Keeping the leaves green above us.

The plant immune system relies to a great extent on the highly regulated expression of hundreds of defense genes encoding antimicrobial proteins, such as defensins, and antiherbivore proteins, such as lectins. The expression of many of these genes is controlled by a family of mediators known as jasmonates; these cyclic oxygenated fatty acid derivatives are reminiscent of prostaglandins. The roles of jasmonates also extend to the control of reproductive development. How are these complex events regulated? Nearly 20 members of the jasmonate family have been characterized. Some, like jasmonic acid, exist in unmodified forms, whereas others are conjugated to other lipids or to hydrophobic amino acids. Why do so many chemically different forms of these mediators exist, and do individual jasmonates have unique signaling properties or are they made to facilitate transport within and between cells? Key features of the jasmonate signal pathway have been identified and include the specific activation of E3-type ubiquitin ligases thought to target as-yet-undescribed transcriptional repressors for modification or destruction.

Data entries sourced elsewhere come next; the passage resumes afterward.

(** One part of the write: a part of a chunk, or all of it. *)
Lemma write_part_run k s a o f id start piece nBytes w (writeThrough : bool) :
  books cfg inv (k + 1) s -> 0 <= k -> is_file s a o f -> 0 <= objId o < 2 ^ 18 -> 1 <= id <= YAFFS_MAX_CHUNK_ID ->
  0 <= start -> start + Z.of_nat (length piece) <= n -> 0 <= nBytes <= n -> 0 <= w ->
  run total (write_part cfg write a id start piece nBytes w writeThrough) (fun r s' => books cfg inv k s' /\
    if r <? 0 then keeps cfg total s s' else step cfg total s s' (override s a id (patch start piece (reads_as cfg s a id)))) s.
Proof.
  intros Hbo Hk Hf Hnum Hid H1 H3 HnB Hw. pose proof (books_safe cfg inv _ s Hbo) as Hs. pose proof n_pos as Hn0.
  pose proof (books_live cfg inv _ s Hbo a o f Hf) as Ha. unfold write_part.
  pose proof (reads_as_length _ s a o f id Hbo Hf ltac:(lia)) as Hl.
  destruct (Z.eqb_spec (Z.of_nat (length piece)) (nDataBytesPerChunk cfg)) as [Hfull|Hpart]; [|destruct (Z.ltb_spec 0 (nShortOpCaches cfg)) as [Hn|Hn]].
  - assert (Hp : patch start piece (reads_as cfg s a id) = piece).
    { unfold patch. assert (start = 0) as -> by (unfold n in *; lia).
      apply list_eq. intros i. destruct (decide (i < length piece)%nat).
      - rewrite list_lookup_inserts by (unfold n in *; lia). f_equal. lia.
      - rewrite !lookup_ge_None_2; [done|lia|]. rewrite length_inserts. unfold n in *. lia. }
    rewrite Hp. exact (write_whole k s a o f id piece Hbo Hk Hf Hnum Hid Hfull).
  - eapply run_seq; [apply (slot_for_write_run (k + 1) s a o f id); try done; lia|].
    intros i s1 (Hbo1 & Hk1 & [->|Hat]).
    + change (0 <=? -1) with false. cbv iota. apply run_ret. split; [|done].
      destruct Hbo1 as [B1 B2 B3 B4]. split; [done|lia|done|done].
    + rewrite (proj2 (Z.leb_le 0 i)) by apply Hat. destruct (st_files _ _ _ _ _ Hk1 a o f Hf) as (o1 & f1 & Hf1 & _).
      pose proof (write_slot_run k s1 i a o1 f1 id start piece nBytes w writeThrough Hbo1 Hk Hf1 Hid Hn Hat H3 HnB Hw) as Hrun.
      eapply run_mono; [exact Hrun|]. intros r s2 [Hbo2 Hr]. split; [done|].
      destruct (r <? 0); [by eapply keeps_trans|]. eapply step_trans; [exact Hk1|exact Hr|].
      intros x ox fx y _ _ Hxy. unfold override. destruct ((x =? a) && (y =? id)) eqn:E; [|done].
      apply andb_true_iff in E as [->%Z.eqb_eq ->%Z.eqb_eq]. by rewrite Hxy.
  - eapply run_step; [apply (flash_read (k + 1) s a o f id (temp_buffer cfg)); [done|done|done|by apply (temp_buffer_ok cfg Hcfg)]|].
    intros r s1 (Hbo1 & Hk1 & Hd & Hl1). pose proof (books_safe cfg inv _ s1 Hbo1) as Hs1.
    assert (Hnil : forall s', slots_safe cfg s' -> srCache (caches s') = []).
    { intros s' Hs'. apply nil_length_inv. pose proof (sl_size _ _ Hs'). lia. }
    assert (Hrd : reads_as cfg s a id = snd r) by (unfold reads_as; by rewrite (Hnil s Hs)).
    eapply run_bind, run_wp, (wp_of_option _ (patch start piece (snd r))); [apply memcpy_to_some; unfold n in *; lia|].
    destruct (st_files _ _ _ _ _ Hk1 a o f Hf) as (o1 & f1 & Hf1 & Hn1 & _).
    pose proof (dirties_range (srCache (caches s1))) as Hdr.
    eapply run_mono; [apply (write_spec cfg total write inv (k + 1) s1 a o1 f1); try done; [lia|by rewrite Hn1|by rewrite patch_length]|].
    intros r' s2 (Hbo2 & Hc2 & Hw2 & Hr2). replace (k + 1 - 1) with k in Hbo2 by lia. split; [done|].
    pose proof (books_safe cfg inv _ s2 Hbo2) as Hs2.
    destruct (Z.ltb_spec r' 0) as [Hneg|Hpos].
    + split; [|done|]; [eapply same_files_trans; [exact (st_files _ _ _ _ _ Hk1)|by eapply after_write_files]|].
      intros Ht. pose proof (lossless cfg total r' Hr2 _ _ _ _ _ Hw2 Ht). lia.
    + assert (0 < r') by (destruct Hw2 as [[-> _]|[? _]]; lia). eapply step_trans; [exact Hk1|..].
      * apply (direct_step s1 s2 a id (patch start piece (snd r)) r'); try done; [by rewrite (Hnil s1 Hs1), (Hnil s2 Hs2)|by rewrite (Hnil s1 Hs1)].
      * intros x ox fx y _ _ Hxy. rewrite Hrd. unfold override. by rewrite Hxy.
Qed.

Several classes of transcription factor are known to function in the jasmonate pathway, and, in some cases, these proteins provide nodes that integrate this network with other important defensive and developmental pathways. Progress in jasmonate research is now rapid, but large gaps in our knowledge exist. Aimed to keep pace with progress, the ensemble of jasmonate Connections Maps at the Signal Transduction Knowledge Environment describe (i) the canonical signaling pathway, (ii) the Arabidopsis signaling pathway, and (iii) the biogenesis and structures of the jasmonates themselves.